DIRECTIONS FOR THIS TASK – From the data below, return each line in which the string "writes" is found.

Stored items
:::::

(** * Ticket workflow of the server-entry bot (bot.py)

    A shallow embedding of the configuration store ([load_config],
    [save_config]), of ticket creation ([create_verification_channel]) and
    of the two moderation commands ([approve], [deny]), followed by the
    properties proved about them.

    Conventions of the embedding.
    - A Python [str] is the list of the bytes of its UTF-8 encoding: a
      character is one byte below 128, or a leading byte with the
      continuation bytes that follow it.  Lengths and slices count
      characters ([str_len], [take_chars]).  [lower] is computed on the
      ASCII letters; what it writes for a character beyond ASCII comes
      from the interpreter's Unicode tables, which are no part of the
      program and are carried by the [Platform] record
      ([lower_beyond_ascii]).  [replace], [split], [startswith] and [in]
      are used with ASCII arguments and work on the bytes.  [title] is
      applied to request types only, and [strip]/[int] know the ASCII
      blanks and digits only: a text they cannot parse that the
      interpreter could holds a blank or a digit beyond ASCII.  The
      interpreter's cap on the number of digits of an integer conversion is
      not modelled.
    - config.json, when it exists, holds a JSON object; JSON values are
      null, integers, strings and objects (the kinds the bot writes).
      Booleans, floats and arrays are left out, so a statement about the
      value of a key covers these four kinds and says so.
    - A lookup in the guild by a configured id is a lookup by integer: it
      finds nothing for null and for a string.  An id that is an object, on
      which the library's lookup raises, is outside the embedding.
    - A handler yields the list of calls it issued, in order, and how it
      ended: normally, or with an exception raised by a configuration
      lookup.  Platform calls the source guards with try/except take their
      answer from a [Platform] record, whose answers are success and the
      exceptions the source catches; a call the source leaves unguarded
      returns normally. *)

From Stdlib Require Import ZArith NArith Ascii String List Lia Bool.
From stdpp Require Import gmap strings list fin_maps.

Set Warnings "-register-all".

Open Scope Z_scope.

(* ===================================================================== *)
(** ** Python strings *)
(* ===================================================================== *)

Definition str := list ascii.

Abbreviation txt s := (list_ascii_of_string s%string) (only parsing).

Definition nl : str := ["010"%char].

Definition code (c : ascii) : N := N_of_ascii c.

Definition in_range (lo hi : N) (c : ascii) : bool :=
  ((lo <=? code c) && (code c <=? hi))%N.

Definition is_upper (c : ascii) : bool := in_range 65 90 c.
Definition is_lower (c : ascii) : bool := in_range 97 122 c.

Definition lower_char (c : ascii) : ascii :=
  if is_upper c then ascii_of_N (code c + 32) else c.

Definition upper_char (c : ascii) : ascii :=
  if is_lower c then ascii_of_N (code c - 32) else c.

(** A byte that continues a character of several bytes. *)
Definition is_continuation (c : ascii) : bool := in_range 128 191 c.

(** A character of one byte. *)
Definition is_ascii (c : ascii) : bool := (code c <? 128)%N.

(** [len(s)]: the number of characters. *)
Definition str_len (s : str) : nat :=
  length (List.filter (fun c => negb (is_continuation c)) s).

(** [s[:n]]: the first [n] characters. *)
Fixpoint take_chars (n : nat) (s : str) : str :=
  match s with
  | [] => []
  | c :: r =>
      if is_continuation c then c :: take_chars n r
      else match n with
           | O => []
           | S m => c :: take_chars m r
           end
  end.

(** [s.lower()], character by character.  [beyond before rest] is what the
    interpreter writes for the character beyond ASCII that [rest] starts
    with, [before] being the text in front of it (the lower case of a
    character may depend on its neighbours, and may take several
    characters). *)
Fixpoint lower_from (beyond : str -> str -> str) (before s : str) : str :=
  match s with
  | [] => []
  | c :: r =>
      if is_ascii c then lower_char c :: lower_from beyond (before ++ [c]) r
      else if is_continuation c then lower_from beyond (before ++ [c]) r
      else beyond before (c :: r) ++ lower_from beyond (before ++ [c]) r
  end.

Definition str_lower (beyond : str -> str -> str) (s : str) : str :=
  lower_from beyond [] s.

(** [s.replace(old, new)] for one-character [old] and [new] *)
Definition str_replace (old new : ascii) (s : str) : str :=
  map (fun c => if Ascii.eqb c old then new else c) s.

(** [s.title()]: a cased character is upper-cased when the character before
    it is not cased, lower-cased otherwise. *)
Fixpoint title_from (previous_is_cased : bool) (s : str) : str :=
  match s with
  | [] => []
  | c :: r =>
      if is_lower c then
        (if previous_is_cased then c else upper_char c) :: title_from true r
      else if is_upper c then
        (if previous_is_cased then lower_char c else c) :: title_from true r
      else c :: title_from false r
  end.

Definition str_title (s : str) : str := title_from false s.

Fixpoint str_eqb (a b : str) : bool :=
  match a, b with
  | [], [] => true
  | x :: a', y :: b' => Ascii.eqb x y && str_eqb a' b'
  | _, _ => false
  end.

(** [s.startswith(p)] *)
Fixpoint str_startswith (p s : str) : bool :=
  match p, s with
  | [], _ => true
  | x :: p', y :: s' => Ascii.eqb x y && str_startswith p' s'
  | _ :: _, [] => false
  end.

(** [needle in s] *)
Fixpoint str_contains (needle s : str) : bool :=
  str_startswith needle s ||
  match s with
  | [] => false
  | _ :: s' => str_contains needle s'
  end.

(** [s.split(sep)] for a one-character separator: never empty. *)
Fixpoint str_split (sep : ascii) (s : str) : list str :=
  match s with
  | [] => [[]]
  | c :: s' =>
      if Ascii.eqb c sep then [] :: str_split sep s'
      else match str_split sep s' with
           | p :: ps => (c :: p) :: ps
           | [] => [[c]]
           end
  end.

(** [sep.join(parts)] *)
Fixpoint str_join (sep : str) (parts : list str) : str :=
  match parts with
  | [] => []
  | [p] => p
  | p :: ps => p ++ sep ++ str_join sep ps
  end.

Fixpoint drop_while (f : ascii -> bool) (s : str) : str :=
  match s with
  | [] => []
  | c :: r => if f c then drop_while f r else s
  end.

Definition strip_with (f : ascii -> bool) (s : str) : str :=
  rev (drop_while f (rev (drop_while f s))).

(** [str.isspace] on one character: TAB..CR, FS..US and the blank. *)
Definition is_space (c : ascii) : bool :=
  in_range 9 13 c || in_range 28 31 c || in_range 32 32 c.

(** [s.strip()] *)
Definition str_strip (s : str) : str := strip_with is_space s.

(** The blanks [int] skips by itself: TAB..CR and the blank. *)
Definition is_c_space (c : ascii) : bool :=
  in_range 9 13 c || in_range 32 32 c.

Definition digit_val (c : ascii) : option Z :=
  if in_range 48 57 c then Some (Z.of_N (code c - 48)) else None.

Definition is_underscore (c : ascii) : bool := Ascii.eqb c "_"%char.

(** The digits after the first one; a single underscore may sit between two
    digits. *)
Fixpoint int_digits (acc : Z) (s : str) : option Z :=
  match s with
  | [] => Some acc
  | c :: r =>
      if is_underscore c then
        match r with
        | d :: r' =>
            match digit_val d with
            | Some v => int_digits (10 * acc + v) r'
            | None => None
            end
        | [] => None
        end
      else
        match digit_val c with
        | Some v => int_digits (10 * acc + v) r
        | None => None
        end
  end.

Definition int_unsigned (s : str) : option Z :=
  match s with
  | c :: r =>
      match digit_val c with
      | Some v => int_digits v r
      | None => None
      end
  | [] => None
  end.

(** [int(s)]; [None] stands for [ValueError]. *)
Definition py_int (s : str) : option Z :=
  match strip_with is_c_space s with
  | c :: r =>
      if Ascii.eqb c "-"%char then option_map Z.opp (int_unsigned r)
      else if Ascii.eqb c "+"%char then int_unsigned r
      else int_unsigned (c :: r)
  | [] => None
  end.

Definition digit_char (n : N) : ascii := ascii_of_N (48 + n).

Fixpoint digits_of (fuel : nat) (n : N) : str :=
  match fuel with
  | O => []
  | S f =>
      if (n <? 10)%N then [digit_char n]
      else digits_of f (n / 10)%N ++ [digit_char (n mod 10)%N]
  end.

Definition decimal (n : N) : str := digits_of (S (N.to_nat (N.size n))) n.

(** [str(z)], also what an f-string writes for an integer. *)
Definition py_str (z : Z) : str :=
  match z with
  | Z0 => decimal 0
  | Zpos p => decimal (Npos p)
  | Zneg p => "-"%char :: decimal (Npos p)
  end.

(* ===================================================================== *)
(** ** Configuration *)
(* ===================================================================== *)

Inductive json : Type :=
| JNull
| JInt (z : Z)
| JStr (s : str)
| JObj (o : gmap string json).

(** Truth value of a JSON value in a condition. *)
Definition truthy (j : json) : bool :=
  match j with
  | JNull => false
  | JInt z => negb (z =? 0)
  | JStr s => match s with [] => false | _ => true end
  | JObj o => negb (Nat.eqb (size o) 0)
  end.

Inductive Exn : Type :=
| KeyError (key : string)
| TypeError.

Definition CONFIG_FILE : string := "config.json".

Definition DEFAULT_ROLES : list (string * json) :=
  [ ("belgian", JNull);
    ("foreigner", JNull);
    ("border_control", JNull);
    ("minister_foreign_affairs", JNull);
    ("president", JNull);
    ("vice_president", JNull);
    ("government", JNull) ]%string.

Definition DEFAULT_WELCOME_MESSAGE : str :=
  txt "# Welcome to the Official Belgium War Era Server!" ++ nl ++ nl ++
  txt "Greetings, traveler! You have arrived at the gates of Belgium." ++ nl ++ nl ++
  txt "Please select your status below to proceed with verification:".

(** The items of DEFAULT_CONFIG, in the order of the source. *)
Definition DEFAULT_CONFIG_items : list (string * json) :=
  [ ("welcome_channel_id", JNull);
    ("verification_category_id", JNull);
    ("log_channel_id", JNull);
    ("roles", JObj (list_to_map DEFAULT_ROLES));
    ("welcome_message", JStr DEFAULT_WELCOME_MESSAGE);
    ("ticket_counter", JInt 0) ]%string.

Definition DEFAULT_CONFIG : gmap string json := list_to_map DEFAULT_CONFIG_items.

(** The body of the merge loop: [if key not in config: config[key] = value]. *)
Definition merge_default (config : gmap string json) (item : string * json)
  : gmap string json :=
  match config !! item.1 with
  | None => <[item.1 := item.2]> config
  | Some _ => config
  end.

(** [load_config()]; the argument is the content of config.json, [None]
    when the file does not exist. *)
Definition load_config (file : option (gmap string json)) : gmap string json :=
  match file with
  | Some config => foldl merge_default config DEFAULT_CONFIG_items
  | None => DEFAULT_CONFIG
  end.

(** [d[key]] *)
Definition getitem (d : gmap string json) (key : string) : Exn + json :=
  match d !! key with
  | Some v => inr v
  | None => inl (KeyError key)
  end.

(** [config["roles"][key]] *)
Definition config_role (config : gmap string json) (key : string) : Exn + json :=
  match getitem config "roles" with
  | inr (JObj roles) => getitem roles key
  | inr _ => inl TypeError
  | inl e => inl e
  end.

(* ===================================================================== *)
(** ** The platform: guilds, members, channels, embeds *)
(* ===================================================================== *)

Record Role : Type := {
  role_id : Z;
  role_name : str
}.

Record Member : Type := {
  member_id : Z;
  member_name : str;
  member_roles : list Role;
  administrator : bool;          (* guild_permissions.administrator *)
  avatar_url : str               (* display_avatar.url *)
}.

Record GuildChannel : Type := {
  channel_id : Z;
  channel_name : str;
  channel_topic : option str;
  bot_manage_channels : bool     (* permissions_for(guild.me).manage_channels *)
}.

Record Guild : Type := {
  default_role : Role;
  me : Member;
  guild_roles : list Role;
  guild_members : list Member;
  guild_channels : list GuildChannel
}.

Record Interaction : Type := {
  guild : Guild;
  user : Member;
  channel : GuildChannel
}.

(** [guild.get_role(id)], [guild.get_channel(id)]: a lookup by integer id;
    any other value finds nothing. *)
Definition get_role (g : Guild) (id : json) : option Role :=
  match id with
  | JInt z => List.find (fun r => role_id r =? z) (guild_roles g)
  | _ => None
  end.

Definition get_channel (g : Guild) (id : json) : option GuildChannel :=
  match id with
  | JInt z => List.find (fun c => channel_id c =? z) (guild_channels g)
  | _ => None
  end.

Definition get_member (g : Guild) (id : Z) : option Member :=
  List.find (fun m => member_id m =? id) (guild_members g).

Definition role_mention (r : Role) : str := txt "<@&" ++ py_str (role_id r) ++ txt ">".
Definition member_mention (m : Member) : str := txt "<@" ++ py_str (member_id m) ++ txt ">".
Definition channel_mention (id : Z) : str := txt "<#" ++ py_str id ++ txt ">".

Inductive Color : Type := green | blue | red | gold.

Record EmbedField : Type := {
  field_name : str;
  field_value : str;
  field_inline : bool
}.

Record Embed : Type := {
  embed_title : str;
  embed_description : str;
  embed_color : Color;
  embed_timestamp : bool;            (* whether a timestamp is set *)
  embed_thumbnail : option str;
  embed_fields : list EmbedField;
  embed_footer : option str;
  embed_footer_icon : option str
}.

:::::

SOLUTION –
      ASCII letters; what it writes for a character beyond ASCII comes
      null, integers, strings and objects (the kinds the bot writes).
    interpreter writes for the character beyond ASCII that [rest] starts
(** [str(z)], also what an f-string writes for an integer. *)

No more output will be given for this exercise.